The McLoughlin Gallery is currently hosting a two-person exhibition marking the American debut of artists Arnix and Max Papeschi called Iconoclasm. As the name might suggest, it’s a somewhat quirky and unusual show, and is not subtle in its critiques of power and popular culture.
Both artists take satirical and deeply critical looks at power, the people and institutions in power and how power is communicated through propaganda and pop culture. Arnix (aka Arnix Wilnoudt) takes aim directly at seats of power in religion, the military and politics. His harshest and strongest work is reserved for the Catholic Church, including hypocrisy around sexuality and power and the continuing sexual abuse scandals. He is steeped in knowledge of the Church’s history, theology and rituals, and uses those as the framework in which he places images of human sexual organs, silicone heads of pigs and other elements.
[Arnix, The Forbidden Fruit. Mixed media, 1870 chapel brass and silicone. Image courtesy of The McLoughlin Gallery.]
The pieces can be challenging to look at, but also quite strong both visually and in execution. The artifacts, such as the 1870 chapel brass in the piece The Forbidden Fruit, shown above, were rescued from a church in The Netherlands. The pig head is cast in silicone, but using actual pig hides in the casting process to give it an eerily realistic texture. These elements, along with the human sexual organs (both male and female) recur in many of the pieces. Rescued artifacts, including angel statues and ash cups are prominently featured in the largest piece of exhibition, The Last Judgement: The Revelation.
[Arnix, The Last Judgement: The Revelation. Mixed Media Installation. (Click to enlarge.)]

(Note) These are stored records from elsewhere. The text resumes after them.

Lemma run_examples_from_results worlds total examples :
  forall i results slept,
    category <$> (run_examples_from worlds i total examples results slept).1 =
      (category <$> results) ++ (fst <$> examples) /\
    metadata <$> (run_examples_from worlds i total examples results slept).1 =
      (metadata <$> results) ++ (snd <$> examples).
Proof.
  induction examples as [|[name data] rest IH]; intros i results slept; simpl.
  - by rewrite !app_nil_r.
  - destruct (run_campaign_generator_returns (worlds i) (description data))
      as [r ->].
    destruct (IH (S i)
                (results ++ [{| category := name; result := r; metadata := data |}])
                (if (i <? total)%nat then slept + 5 else slept)) as [-> ->].
    rewrite !fmap_app, <- !app_assoc. done.
Qed.

Lemma run_examples_from_slept worlds total examples :
  forall i results slept,
    (run_examples_from worlds i total examples results slept).2 =
    slept + 5 * Z.of_nat (length (filter (fun j => (j < total)%nat)
                                         (seq i (length examples)))).
Proof.
  induction examples as [|[name data] rest IH]; intros i results slept; simpl.
  - lia.
  - rewrite IH. destruct (Nat.ltb_spec i total).
    + rewrite filter_cons_True by done. simpl. lia.
    + rewrite filter_cons_False by lia. lia.
Qed.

The bright, airy space of the gallery and the reflective surfaces of the metal components makes the piece seem very open and inviting and belies its darker qualities around trauma, another theme in Arnix’s work. However, he doesn’t reserve all his criticisms for religion. In Known Unto God, an installation that includes an audio element, he criticizes both the loss of life in war, and way populations remain silence in the face of their leaders’ misadventures.
[Arnix, Known Unto God. Brass, Mixed media, Audio. Image courtesy of The McLoughlin Gallery.]
There is humor in his work as well. His series of panels depicting the “seven deadly sins” are quite fun, both with the individualized pigs and the modernist iconography that leaves one guessing which sin is being depicted (I managed to get them all right).
[Arnix, Seven Deadly Sins. Installation Print on plexiglass and silicone pigs. Image courtesy of The McLoughlin Gallery.]
Humor is Max Papeschi’s work. He brings together powerful political figures from history, images of disasters, and commercial or pop-culture icons in unexpected ways, and in doing so takes aim at both commercialism and propaganda, i.e., the idea that we can sell anything. Perhaps the most stark example is the use of Mickey Mouse to “sell” Nazis.
[Max Papeschi, NaziPinkieMouse. Digital collage (Edition of 7). Image courtesy of The McLoughlin Gallery.]
A major part of commercial culture is product placement, sometimes inappropriately done, as in this advertisement for Coca Cola in the World War II bombing raid.
[Max Papeschi, Product Placement 2.0. Digital collage (Edition of 7). Image courtesy of The McLoughlin Gallery.]
The humor is a little less dark in his series where famous (or infamous) leaders are placed on familiar figures from entertainment and pop culture. Indeed, a few of these were a lot of fun (Saddam Hussein has a disco dancer is particularly amusing).
[Max Papeschi, Vladimir & Joseph. Digital collage (Edition of 7). Image courtesy of The McLoughlin Gallery.]
[Max Papeschi, Ramadan Night Fever. Digital collage (Edition of 7). Image courtesy of The McLoughlin Gallery.]
These digital collages are not at all done to disguise the editing, indeed the Photoshopping is quite obvious. But that is probably the point, the bluntness and obviousness of the image. They stick with the viewer even after leaving show.
Iconoclasm will be on display at The McLoughlin Gallery (49 Geary St, San Francisco) through Saturday, May 31.